Vêm de locais distintos, vão para cursos diferentes, mas partilham um número em comum: 20 valores. Alice Lopes, Gonçalo Castro, Tiago Araújo e David Ramos, de 18 anos, são os quatro alunos que entraram este ano na Universidade do Porto (UP) com a nota máxima. O sucesso académico livrou-os da típica ansiedade para saber se tinham mesmo sido colocados (apesar de admitirem igualmente algum nervosismo) e deu-lhes a vantagem de escolher qualquer curso que desejassem.

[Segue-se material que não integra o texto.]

(** What a report of all shards leaves and answers. *)
Lemma miss_ratio_counters s : length (m_shards s) = Z.to_nat (m_numShards s) -> 0 <= m_numShards s ->
  let cs := (all_counters (counters := counters) s).1 in counts cs -> hits cs + misses cs < 2 ^ 64 ->
  exists q s', PrintMissRatio s = Ok (q, s') /\ q = (if hits cs + misses cs =? 0 then 1%Q else (inject_Z (misses cs) / inject_Z (hits cs + misses cs))%Q) /\
    m_numShards s' = m_numShards s /\ (all_counters (counters := counters) s').1 = (fun _ => {| hit_num := 0; miss_num := 0 |}) <$> cs.
Proof.
  intros Hlen Hn cs Hc Hs. unfold PrintMissRatio, gets, mbind, SM_bind.
  replace (seqZ 0 (m_numShards s)) with (Z.of_nat <$> seq 0 (Z.to_nat (m_numShards s))) by (unfold seqZ; apply list_fmap_ext; intros; lia).
  rewrite (gather_shards shard_GetStat s 0) by done. rewrite drop_0, take_0. cbn [app mret SM_ret].
  assert (H1' : (fun c => (shard_GetStat c).1) <$> m_shards s = (fun b => (hit_num b, miss_num b)) <$> cs).
  { unfold cs, all_counters. cbn. rewrite <- list_fmap_compose. apply list_fmap_ext. intros i c _. apply law_GetStat. }
  rewrite H1', <- !list_fmap_compose. destruct (counts_le cs Hc) as (Hh0 & Hm0 & _).
  assert (Hh : add_up (fst ∘ (fun b => (hit_num b, miss_num b)) <$> cs) = hits cs).
  { apply add_up_small; [|change (hits cs < 2 ^ 64); lia]. apply Forall_fmap. eapply Forall_impl; [exact Hc|]. by intros b [? ?]. }
  assert (Hm : add_up (snd ∘ (fun b => (hit_num b, miss_num b)) <$> cs) = misses cs).
  { apply add_up_small; [|change (misses cs < 2 ^ 64); lia]. apply Forall_fmap. eapply Forall_impl; [exact Hc|]. by intros b [? ?]. }
  rewrite Hh, Hm, u64_small by lia. eexists _, _. split; [done|]. split; [done|]. split; [done|].
  unfold all_counters, cs. cbn. rewrite <- !list_fmap_compose. apply list_fmap_ext. intros i c _. apply law_GetStat.
Qed.

Definition zero : BaseStat := {| hit_num := 0; miss_num := 0 |}.
(** All counters are zero. *)
Definition cleared (s : ConcurrentScalableCache C) : Prop :=
  m_numShards s = numShards /\ (all_counters (counters := counters) s).1 = replicate (Z.to_nat numShards) zero.

Lemma cleared_counts n : hits (replicate n zero) = 0 /\ misses (replicate n zero) = 0 /\ counts (replicate n zero).
Proof.
  unfold hits, misses. rewrite !fmap_replicate. assert (Hsum : sumZ (replicate n 0) = 0) by (induction n as [|n IH]; [done|]; cbn [replicate]; by rewrite sumZ_cons, IH).
  cbn [hit_num miss_num zero]. rewrite Hsum. split_and!; [done|done|]. by apply Forall_replicate.
Qed.

Lemma new_cleared s : 0 < numShards -> new_ConcurrentScalableCache make hw maxSize numShards type rebuild_freq = Ok s -> cleared s.
Proof.
  intros Hn. unfold new_ConcurrentScalableCache. rewrite (proj2 (Z.eqb_neq _ _)) by lia. destruct (_ && _); [done|]. intros [= <-]. split; [done|].
  unfold all_counters. cbn. rewrite <- list_fmap_compose, (const_fmap _ _ zero), length_seqZ; [done|]. intros i x _. apply Hmake.
Qed.

(** The ratio of a tally. *)
Definition ratio_of (t : Z * Z) : Q := if t.1 + t.2 =? 0 then 1%Q else (inject_Z t.2 / inject_Z (t.1 + t.2))%Q.

Lemma report_of_run ops s rs s1 : 0 < numShards -> cleared s -> run hash ops s = Ok (rs, s1) -> Z.of_nat (length ops) < 2 ^ 64 ->
  exists s2, PrintMissRatio s1 = Ok (ratio_of (tally ops rs), s2) /\ cleared s2.
Proof.
  intros Hpos [Hn0 Hc0] Hr Hl. destruct (cleared_counts (Z.to_nat numShards)) as (Z1 & Z2 & Z3).
  destruct (run_counters hash ops s rs s1 Hr) as (Hn1 & Hlen & Hc & Hh & Hm & Hb1 & Hb2); [by rewrite Hc0|rewrite Hc0, Z1; lia|rewrite Hc0, Z2; lia|].
  rewrite Hc0, ?Z1, ?Z2 in *. rewrite length_replicate in Hlen. unfold all_counters in Hlen. cbn in Hlen. rewrite length_fmap in Hlen.
  destruct (miss_ratio_counters s1) as (q & s' & Hq & Hqe & Hn' & Hc'); [rewrite Hlen; congruence|lia|done|lia|].
  exists s'. unfold ratio_of. rewrite Hq, Hqe, Hh, Hm, !Z.add_0_l. split; [done|]. split; [congruence|]. rewrite Hc', (const_fmap _ _ zero) by done.
  f_equal. unfold all_counters. cbn. by rewrite length_fmap.
Qed.

(** C37: After any calls on a new sharded cache the miss ratio the controller sees
    is the share of misses among the sampled lookups of all shards, 1 if there
    were none; the report clears the counters, so that the next one is about the
    calls since. *)
Theorem miss_ratio_of_run ops more s0 rs rs' s1 s2 s3 : 0 < numShards ->
  new_ConcurrentScalableCache make hw maxSize numShards type rebuild_freq = Ok s0 ->
  Z.of_nat (length ops) < 2 ^ 64 -> Z.of_nat (length more) < 2 ^ 64 ->
  run hash ops s0 = Ok (rs, s1) -> forall q, PrintMissRatio s1 = Ok (q, s2) -> run hash more s2 = Ok (rs', s3) ->
  q = ratio_of (tally ops rs) /\ exists s4, PrintMissRatio s3 = Ok (ratio_of (tally more rs'), s4).
Proof.
  intros Hn Hs0 Hl Hl' Hr q Hq Hr'. destruct (report_of_run ops s0 rs s1 Hn (new_cleared s0 Hn Hs0) Hr Hl) as (s & Hq' & Hc).
  rewrite Hq in Hq'. injection Hq' as -> ->. split; [done|]. destruct (report_of_run more s rs' s3 Hn Hc Hr' Hl') as (s4 & Hq4 & _). by exists s4.
Qed.
End properties.

(** ** The latencies *)

(** The samples a report of the latest step is about. *)
Definition fresh (s : MySet) : list Q := drop (Z.to_nat (Util.cursor s)) (data_ s).
(* ===== verification/SPDKDevice.v ===== *)
(** * Opening the SPDK device ([ssdlogging/spdk_device.h], [ssdlogging/spdk_device.cc])

    [InitSPDK] finds the controllers behind an address, registers their active
    namespaces and gives every namespace its queue pairs; the logging servers
    use the first namespace of the list.  SPDK is a parameter: what its
    functions answer.  A controller is the number SPDK knows it by. *)

From stdpp Require Import strings.
From S2P Require Import Prelude.
Local Open Scope Z_scope.

Definition SPDK_MAX_IO_SIZE : Z := 2 ^ 32.

(** ** What SPDK answers *)
Record spdk_ns := { ns_is_active : bool; ns_sector_size : Z; ns_size : Z; ns_max_io_xfer_size : Z }.
(** A controller: its queues and its namespaces, the first with id 1; [None]: no such namespace. *)
Record spdk_ctrlr := { ctrlr_id : Z; opts_num_io_queues : Z; ctrlr_ns : list (option spdk_ns) }.

Class SPDK := {
  spdk_env_init : Z;
  spdk_nvme_transport_id_parse : string -> Z;
  (** Its result, and the controllers it attaches first. *)
  spdk_nvme_probe : string -> Z * list spdk_ctrlr;
  default_io_queue_requests : Z;
  (** A queue pair with this many requests, of a controller that has given out
      so many. *)
  alloc_io_qpair : nat -> spdk_ctrlr -> Z -> option Z
}.

(** A controller gives out the I/O queue pairs it has ([num_io_queues]), and no
    more. *)
Class AllocLaws `{SPDK} : Prop := {
  alloc_some k c r : Z.of_nat k < opts_num_io_queues c -> is_Some (alloc_io_qpair k c r);
  alloc_none k c r : opts_num_io_queues c <= Z.of_nat k -> alloc_io_qpair k c r = None
}.

(** ** The state *)
Record NSEntry := {
  ctrlr : spdk_ctrlr;
  ns : spdk_ns;
  qpair : option (list (option Z));   (* [None]: not set yet *)
  sector_size : Z;
  capacity : Z
}.
(** [namespaces]: the list from its first entry on. *)
Record SPDKInfo := { controller : option spdk_ctrlr; num_ns : Z; namespaces : list NSEntry; addr : string; num_io_queues : Z }.

(** A new object; [num_ns] and [num_io_queues] are set when a controller is. *)
Definition new_SPDKInfo (device_addr : string) : SPDKInfo :=
  {| controller := None; num_ns := 0; namespaces := []; addr := device_addr; num_io_queues := 0 |}.

(** What [cleanup] gives to [free]. *)
Inductive freed := Entry (e : NSEntry) | Controller (c : spdk_ctrlr).
Definition cleanup (spdk_info : SPDKInfo) : list freed :=
  (Entry <$> namespaces spdk_info) ++ match controller spdk_info with Some c => [Controller c] | None => [] end.

Definition register_ns (spdk_info : SPDKInfo) (c : spdk_ctrlr) (n : spdk_ns) : SPDKInfo :=
  if negb (ns_is_active n) then spdk_info
  else
    let entry := {| ctrlr := c; ns := n; qpair := None; sector_size := ns_sector_size n; capacity := ns_size n |} in
    {| controller := controller spdk_info; num_ns := num_ns spdk_info; namespaces := entry :: namespaces spdk_info;
       addr := addr spdk_info; num_io_queues := num_io_queues spdk_info |}.

(** The loop over the namespace ids of a controller. *)
Fixpoint register_all (spdk_info : SPDKInfo) (c : spdk_ctrlr) (l : list (option spdk_ns)) : SPDKInfo :=
  match l with
  | [] => spdk_info
  | None :: l => register_all spdk_info c l
  | Some n :: l => register_all (register_ns spdk_info c n) c l
  end.
Definition attach_cb (spdk_info : SPDKInfo) (c : spdk_ctrlr) : SPDKInfo :=
  register_all {| controller := Some c; num_ns := Z.of_nat (length (ctrlr_ns c)); namespaces := namespaces spdk_info;
                  addr := addr spdk_info; num_io_queues := opts_num_io_queues c |} c (ctrlr_ns c).

Section device.
Context `{SPDK}.

(** The queue pairs of an entry: [ok] is false when an allocation failed, the
    rest of the array is null then; [used] counts the queue pairs each controller
    has given out. *)
Fixpoint alloc_qpairs (used : gmap Z nat) (c : spdk_ctrlr) (requests : Z) (qpair_num : nat) : list (option Z) * gmap Z nat * bool :=
  match qpair_num with
  | O => ([], used, true)
  | S n =>
      let k := default 0%nat (used !! ctrlr_id c) in
      match alloc_io_qpair k c requests with
      | None => (replicate (S n) None, used, false)
      | Some q => let '(qs, used, ok) := alloc_qpairs (<[ctrlr_id c := S k]> used) c requests n in (Some q :: qs, used, ok)
      end
  end.
Definition with_qpair (qs : list (option Z)) (e : NSEntry) : NSEntry :=
  {| ctrlr := ctrlr e; ns := ns e; qpair := Some qs; sector_size := sector_size e; capacity := capacity e |}.

Fixpoint init_entries (used : gmap Z nat) (requests : Z) (qpair_num : nat) (entries : list NSEntry) : list NSEntry :=
  match entries with
  | [] => []
  | e :: entries =>
      let '(qs, used, ok) := alloc_qpairs used (ctrlr e) requests qpair_num in
      with_qpair qs e :: (if ok then init_entries used requests qpair_num entries else entries)
  end.

(** [opts.io_queue_requests] *)
Definition queue_requests (max_xfer_size : Z) : Z :=
  let size := u32 (u32 ((SPDK_MAX_IO_SIZE - 1) / max_xfer_size + 2) + 1) in
  if default_io_queue_requests <? size then size else default_io_queue_requests.

Definition init_qpair (spdk_info : SPDKInfo) : res SPDKInfo :=
  match namespaces spdk_info with
  | [] => Crash NullDeref
  | ns_entry :: _ =>
      let max_xfer_size := ns_max_io_xfer_size (ns ns_entry) in
      if max_xfer_size =? 0 then Crash DivideByZero else
      let requests := queue_requests max_xfer_size in
      Ok {| controller := controller spdk_info; num_ns := num_ns spdk_info;
            namespaces := init_entries ∅ requests (Z.to_nat (num_io_queues spdk_info)) (namespaces spdk_info);
            addr := addr spdk_info; num_io_queues := num_io_queues spdk_info |}
  end.

(** [InitSPDK] with the global [g_spdk_]: the result ([None]: null), the new
    global, what was freed. *)
Definition InitSPDK (g_spdk_ : option SPDKInfo) (device_addr : string) : res (option SPDKInfo * option SPDKInfo * list freed) :=
  match g_spdk_ with
  | Some g => Ok (Some g, g_spdk_, [])
  | None =>
      let spdk_info := new_SPDKInfo device_addr in
      if spdk_env_init <? 0 then Ok (None, None, [])
      else if negb (spdk_nvme_transport_id_parse device_addr =? 0) then Ok (None, None, cleanup spdk_info)
      else
        let '(rc, attached) := spdk_nvme_probe device_addr in
        let spdk_info := foldl attach_cb spdk_info attached in
        if negb (rc =? 0) then Ok (None, None, cleanup spdk_info)
        else match controller spdk_info with
             | None => Ok (None, None, cleanup spdk_info)
             | Some _ => spdk_info ← init_qpair spdk_info; Ok (Some spdk_info, Some spdk_info, [])
             end
  end.

(** ** What is registered *)

(** The active namespaces of a controller, in the order of their ids. *)
Definition active_of (c : spdk_ctrlr) : list (spdk_ctrlr * spdk_ns) :=
  pair c <$> filter (fun n => ns_is_active n = true) (omap id (ctrlr_ns c)).
Definition entry_of (x : spdk_ctrlr * spdk_ns) : NSEntry :=
  {| ctrlr := x.1; ns := x.2; qpair := None; sector_size := ns_sector_size x.2; capacity := ns_size x.2 |}.

Lemma register_all_ok c l i :
  namespaces (register_all i c l) = reverse (entry_of <$> (pair c <$> filter (fun n => ns_is_active n = true) (omap id l))) ++ namespaces i /\
  controller (register_all i c l) = controller i /\ num_io_queues (register_all i c l) = num_io_queues i.
Proof.
  revert i. induction l as [|[n|] l IH]; intros i; cbn [register_all]; [done| |].
  - destruct (IH (register_ns i c n)) as (-> & -> & ->). change (omap id (Some n :: l)) with (n :: omap id l). unfold register_ns. destruct (ns_is_active n) eqn:Ha; cbn [negb].
    + rewrite filter_cons_True by done. cbn [namespaces controller num_io_queues]. rewrite !fmap_cons, reverse_cons, <- app_assoc. done.
    + by rewrite filter_cons_False by congruence.
  - apply IH.
Qed.

Lemma attached_ok cs i : cs <> [] ->
  let i' := foldl attach_cb i cs in
  namespaces i' = reverse (entry_of <$> concat (active_of <$> cs)) ++ namespaces i /\
  (exists c, last cs = Some c /\ controller i' = Some c /\ num_io_queues i' = opts_num_io_queues c).
Proof.
  intros Hne. revert i. induction cs as [|c cs IH]; intros i; [done|]. cbn [foldl].
  destruct (register_all_ok c (ctrlr_ns c) {| controller := Some c; num_ns := Z.of_nat (length (ctrlr_ns c)); namespaces := namespaces i;
    addr := addr i; num_io_queues := opts_num_io_queues c |}) as (H1 & H2 & H3). cbn [namespaces controller num_io_queues] in H1, H2, H3.
  destruct cs as [|c' cs].
  - cbn [foldl last]. unfold attach_cb. rewrite H1, H2, H3. split; [|by exists c]. cbn. by rewrite app_nil_r.
  - destruct (IH ltac:(done) (attach_cb i c)) as (-> & Hlast). split; [|exact Hlast]. change (concat (active_of <$> c :: c' :: cs)) with (active_of c ++ concat (active_of <$> c' :: cs)). rewrite fmap_app, reverse_app, <- app_assoc.
    assert (Ha : namespaces (attach_cb i c) = reverse (entry_of <$> active_of c) ++ namespaces i) by exact H1. by rewrite Ha.
Qed.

Da Medicina aos cursos de Engenharia na UP, todos já tinham o caminho praticamente definido desde o início do secundário, mas na hora da candidatura não quiseram arriscar e preencheram quase todas as opções. Mesmo sabendo que tinham entrada garantida na primeira. Há uma receita específica para a excelência? “Não”, respondem. Mas há aspetos, como a organização e uma boa gestão do tempo, que ajudam a atingir esse objetivo, sem ter de abdicar de outras atividades. E se houve alguma pressão para terem bons resultados, garantem que veio deles mesmos.

Agora, prestes a começarem as aulas no Ensino Superior, os quatro alunos sabem que o caminho pode ser mais complicado, mas garantem que querem aproveitar tudo aquilo que a vida académica lhes pode dar. Se possível, com as melhores notas (novamente) à mistura.